At Christmas every year, there’s a giant gathering of family. I usually have a puppet because… because puppet. Anyway, one of my favorite things is introducing my newer cousins to the puppets.
There’s an interesting thing that happens developmentally with little kids. You know that whole willing suspension of disbelief thing? Little kids haven’t started doing that yet.
I can move the puppet and they’ll respond to it as if it is real, because for them it is. If I speak with the puppet though, they are confused. They look at where the sound is coming from — at me — and not at the puppet because they haven’t yet learned to play the game where we all pretend that the puppet is speaking.
I remember playing with one of my cousins when he was around five or six. I had a sea witch and he loved being chased around the yard by her. Periodically though, he would have to stop and say, “She’s not real, right?” I would reassure him that she wasn’t. Mind you, I was fully visible and not doing ventriloquism, but he still needed that reassurance, and then it was fun again. At this point, he wasn’t doing willing suspension of disbelief, he just believed and need to remind himself where the real world was.
His dad, and the grandfather of the fellow in the picture, would watch his kids talking to the puppet and join in the conversation. Then his kids would wander off and he’d keep talking to the puppet. Then he stopped. “I’m talking to a puppet.”
“Yes, you are,” the puppet said.
And then he kept talking to her, with his willing suspension of disbelief in full force. It’s a social compact that we make in a lot of art forms, and I love watching it develop and evolve.
When was the last time that your suspension of disbelief was strong enough that you didn’t question it?

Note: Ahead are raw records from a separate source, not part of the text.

(** ** Server *)

(** [node_set_default_ttl], [prov_db_node_set_ttl] of [OP_CONFIG_DEFAULT_TTL_SET]. *)
Definition server_ttl_set (node ttl : Z) : NM unit :=
  if ttl <=? TTL_MASK then
    _ ← node_set_default_ttl (Some node) ttl; db (DbTtl node ttl)
  else mret tt.

(** [mod_id] of a publication message: at [off], in a message of [len] octets of
    which [vendor] have a vendor model. *)
Definition pub_mod_id (data : list Z) (len : Z) : NM Z :=
  lo ← lift (get_le16 data 9);
  if len =? 14 then hi ← lift (get_le16 data 11); mret (Z.lor (u32 (Z.shiftl lo 16)) hi)
  else mret (Z.lor lo 0xffff0000).

(** [junk] is what [pub] holds on the stack before. *)
Definition server_pub_set (junk : mesh_publication) (node : Z) (data : list Z) (len : Z) : NM unit :=
  ele_addr ← lift (get_le16 data 0);
  mod_id ← pub_mod_id data len;
  addr ← lift (get_le16 data 2);
  app_idx ← lift (get_le16 data 4);
  ttl ← lift (rd data 6);
  period ← lift (rd data 7);
  retransmit ← lift (rd data 8);
  let pub := Publication app_idx (set_addr16 addr (pub_u junk)) ttl (pub_credential junk) period
    retransmit in
  primary ← node_primary (Some node);
  let ele_idx := u8 (ele_addr - primary) in
  ok ← node_model_pub_set (Some node) ele_idx mod_id pub;
  if (ok : bool) then db (DbModelPub node ele_idx mod_id) else mret tt.

(** [msg] is the status message the server answers with; an answer to ourselves
    goes straight to the node layer. *)
Definition server_reply (fuel : nat) (node src : Z) (msg : list Z) : NM unit :=
  primary ← node_primary (Some node);
  if negb (src =? primary) then
    ttl ← node_get_default_ttl (Some node);
    _ ← net_access_layer_send fuel ttl primary src APP_IDX_DEV msg;
    mret tt
  else
    iv ← node_get_iv_index (Some node);
    seq ← node_get_sequence_number (Some node);
    node_local_data_handler fuel primary src iv seq APP_IDX_DEV msg (len msg).

Definition server_msg_recvd (junk : mesh_publication) (fuel : nat) (src : Z) (data : list Z) (len : Z)
    : NM bool :=
  m ← open_msg data len;
  match m with
  | None => mret false
  | Some (opcode, data, len) =>
      node ← local_node;
      match node with
      | None => mret true
      | Some node =>
          let ttl_status : NM bool :=
            '(n, msg) ← lift (mesh_opcode_set OP_CONFIG_DEFAULT_TTL_STATUS (rep 32 0));
            ttl ← node_get_default_ttl (Some node);
            msg ← lift (wr msg n ttl);
            _ ← server_reply fuel node src (take (Z.to_nat (n + 1)) msg);
            mret true in
          if opcode =? OP_CONFIG_DEFAULT_TTL_SET then
            if negb (len =? 1) then mret true else
            ttl ← lift (rd data 0);
            if (TTL_MASK <? ttl) || (ttl =? 1) then mret true else
            _ ← server_ttl_set node ttl;
            ttl_status
          else if opcode =? OP_CONFIG_DEFAULT_TTL_GET then ttl_status
          else if opcode =? OP_CONFIG_MODEL_PUB_SET then
            if negb (len =? 11) && negb (len =? 13) then mret true else
            _ ← server_pub_set junk node data len;
            mret true
          else mret false
      end
  end.

Definition config_server_init (cbs : mesh_model_ops) : NM bool :=
  node_local_model_register PRIMARY_ELEMENT_IDX CONFIG_SERVER_MODEL_ID cbs 0.

(** ** Client: status messages *)

(** [print_mod_id]: the model identifier at [off], of a vendor model if [vid]. *)
Definition print_mod_id (data : list Z) (off : Z) (vid : bool) : NM Z :=
  if negb vid then id ← lift (get_le16 data off); mret (Z.lor 0xffff0000 id)
  else
    id ← lift (get_le16 data (off + 2));
    v ← lift (get_le16 data off);
    mret (Z.lor (u32 (Z.shiftl v 16)) id).

(** The status octets that are only printed. *)
Fixpoint print_octets (data : list Z) (offs : list Z) : NM unit :=
  match offs with
  | [] => mret tt
  | i :: offs' => _ ← lift (rd data i); print_octets data offs'
  end.

(** [for (i = 5; i < len; i += 2)] over 16-bit values that are printed; [n]
    rounds at most. *)
Fixpoint print_list (n : nat) (data : list Z) (i len : Z) : NM unit :=
  if negb (i <? len) then mret tt else
  match n with
  | O => fail OutOfFuel
  | S n' => _ ← lift (get_le16 data i); print_list n' data (u16 (i + 2)) len
  end.

Definition client_comp_status (node : Z) (data : list Z) (len : Z) : NM unit :=
  if len <? MIN_COMPOSITION_LEN then mret tt else
  ok ← node_parse_composition (Some node) data len;
  if (ok : bool) then db (DbComposition node (take (Z.to_nat len) data)) else mret tt.

(** A key status: the key is taken off the node unless the remote node has it. *)
Definition key_refused (status : Z) : bool :=
  negb (status =? MESH_STATUS_SUCCESS) && negb (status =? MESH_STATUS_IDX_ALREADY_STORED).

Definition client_appkey_status (node : Z) (data : list Z) (len : Z) : NM unit :=
  if negb (len =? 4) then mret tt else
  status ← lift (rd data 0);
  w1 ← lift (get_le16 data 1);
  w2 ← lift (get_le16 data 2);
  let net_idx := Z.land w1 0xfff in
  let app_idx := Z.shiftr w2 4 in
  if negb (key_refused status) then mret tt else
  ok ← node_app_key_delete (Some node) net_idx app_idx;
  if (ok : bool) then keys ← node_get_app_keys (Some node); db (DbKeys node true keys) else mret tt.

Definition client_netkey_status (node : Z) (data : list Z) (len : Z) : NM unit :=
  if negb (len =? 3) then mret tt else
  status ← lift (rd data 0);
  w1 ← lift (get_le16 data 1);
  let net_idx := Z.land w1 0xfff in
  if negb (key_refused status) then mret tt else
  ok ← node_net_key_delete (Some node) net_idx;
  if (ok : bool) then keys ← node_get_net_keys (Some node); db (DbKeys node false keys) else mret tt.

Definition client_app_status (node src : Z) (data : list Z) (len : Z) : NM unit :=
  if negb (len =? 7) && negb (len =? 9) then mret tt else
  status ← lift (rd data 0);
  addr ← lift (get_le16 data 1);
  app_idx ← lift (get_le16 data 3);
  mod_id ← print_mod_id data 5 (len =? 9);
  if negb (status =? MESH_STATUS_SUCCESS) then mret tt else
  let ele_idx := u8 (addr - src) in
  ok ← node_add_binding (Some node) ele_idx mod_id app_idx;
  if (ok : bool) then db (DbBinding node ele_idx mod_id app_idx) else mret tt.

Definition client_ttl_status (node : Z) (data : list Z) (len : Z) : NM unit :=
  if negb (len =? 1) then mret tt else
  ttl ← lift (rd data 0);
  ok ← node_set_default_ttl (Some node) ttl;
  if (ok : bool) then db (DbTtl node ttl) else mret tt.

(** The configuration of the local node is saved by the server. *)
Definition client_pub_status (junk : mesh_publication) (node : Z) (data : list Z) (len : Z) : NM unit :=
  if negb (len =? 12) && negb (len =? 14) then mret tt else
  status ← lift (rd data 0);
  if negb (status =? MESH_STATUS_SUCCESS) then mret tt else
  ele_addr ← lift (get_le16 data 1);
  mod_id ← print_mod_id data 10 (len =? 14);
  addr ← lift (get_le16 data 3);
  app_idx ← lift (get_le16 data 5);
  ttl ← lift (rd data 7);
  period ← lift (rd data 8);
  retransmit ← lift (rd data 9);
  let pub := Publication app_idx (set_addr16 addr (pub_u junk)) ttl (pub_credential junk) period
    retransmit in
  primary ← node_primary (Some node);
  let ele_idx := u8 (ele_addr - primary) in
  local ← local_node;
  if bool_decide (Some node = local) then mret tt else
  ok ← node_model_pub_set (Some node) ele_idx mod_id pub;
  if (ok : bool) then db (DbModelPub node ele_idx mod_id) else mret tt.

Definition client_sub_status (node : Z) (data : list Z) (len : Z) : NM unit :=
  status ← lift (rd data 0);
  if negb (status =? MESH_STATUS_SUCCESS) then mret tt else
  ele_addr ← lift (get_le16 data 1);
  addr ← lift (get_le16 data 3);
  primary ← node_primary (Some node);
  let ele_idx := u8 (ele_addr - primary) in
  mod_id ← print_mod_id data 5 (len =? 9);
  ok ← node_add_subscription (Some node) ele_idx mod_id addr;
  if (ok : bool) then db (DbSubscription node ele_idx mod_id addr) else mret tt.

(** The subscription and key lists: printed only. *)
Definition client_list_status (data : list Z) (len : Z) : NM unit :=
  status ← lift (rd data 0);
  if negb (status =? MESH_STATUS_SUCCESS) then mret tt else
  _ ← lift (get_le16 data 1);
  _ ← lift (get_le16 data 3);
  print_list (Z.to_nat len) data 5 len.

(** A heartbeat status: printed only. *)
Definition client_heartbeat_status (data : list Z) (offs : list Z) : NM unit :=
  status ← lift (rd data 0);
  if negb (status =? MESH_STATUS_SUCCESS) then mret tt else print_octets data offs.

Definition client_reset_status (node : Z) (data : list Z) : NM unit :=
  _ ← lift (rd data 0);
  primary ← node_primary (Some node);
  num_ele ← node_get_num_elements (Some node);
  _ ← mod_net (fun n => set_address_pool (net_release_address primary num_ele (address_pool n)) n);
  node_free (Some node).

I was in college when I discovered the Pern books. After marathoning Anne McCaffery I woke up one morning so confused because I couldn’t find my dragon. It took a five minute walk around the building to figure out where I was and what I was doing.
We didn’t have puppets where I grew up.
I’m often confused when I first wake up, because my dreams are so vivid and have my house, husband, friends, etc. and I’ll think “I have to get X out of the storage area and show it to husband” and sometimes will be on the way to storage when I realize “Wait, X does not exist!”
I always talk to puppets. I met Jim Henson once and I kept subconsciously wondering where Kermit was.
Many many many discussions online involve the fact that characters on my TV are actually real. I feel that OF COURSE Mulder and Scully have been doing their things all this time, I just haven’t seen them for a while.
I’ve heard that ventriloquism doesn’t work on very small kids either. They know the voice is coming from somewhere else, even if they don’t see the ventriloquist.
Cons are great for suspending belief.
It happens anytime I LARP or roleplay
The last time I /remember/ it being so very strong was when I was about 7 years old. My parents and I were away visiting my grandparents several states over for Christmas. I had a vivid dream that is, fortunately, lost to me, now, in which my best friend was killed by a car.
Pretty heady stuff for a 7-year-old, I know. But it was so vivid that I cried inconsolably until they finally had to let me make a long-distance call to him to hear his voice.
I would love to go back in time and hear the conversation between my mother and my friend’s mother that led to THAT little conversation.
In retrospect, I think maybe that was when I learned not to put a lot of trust in dreams. 🙂
Oh man. I had that dream, but it was about my mom.
A few years ago I went to a production of “Othello” by Ten Thousand Things, a local theatrical company that specializes in very bare-bones performances in prisons, shelters, detention centers, and schools, and pays for itself by also staging paid performances in church basements and other small venues. The audience was in a square around the stage, four rows deep at the most; we were in the third row. Iago was played as a kind of out-state Minnesota nice guy, amiable, slightly clueless, and beaming — or that was his persona; his personality was the scheming ruthless jealous one. Because all the actors were so close to us and the lights were up and the production was so riveting, I had to put my hand over my mouth to keep from yelling at Othello not to believe a word Iago said. It was a very near thing.
When Othello had his final scene with Desdemona, the entire audience leaned forward and many made hand motions; we wanted to help her, we wanted to change what we had known from the start would happen.
Years ago now, I was working a small production of Godspell as their light/sound guy. It took all of my power to convince myself that Judas was actually just an actor playing the part of Judas and so did not deserve his throat ripped out. I managed to not leap through the window of the booth and do physical harm to him. That /is/ one of the events in my life that showed me where I stood faithwise.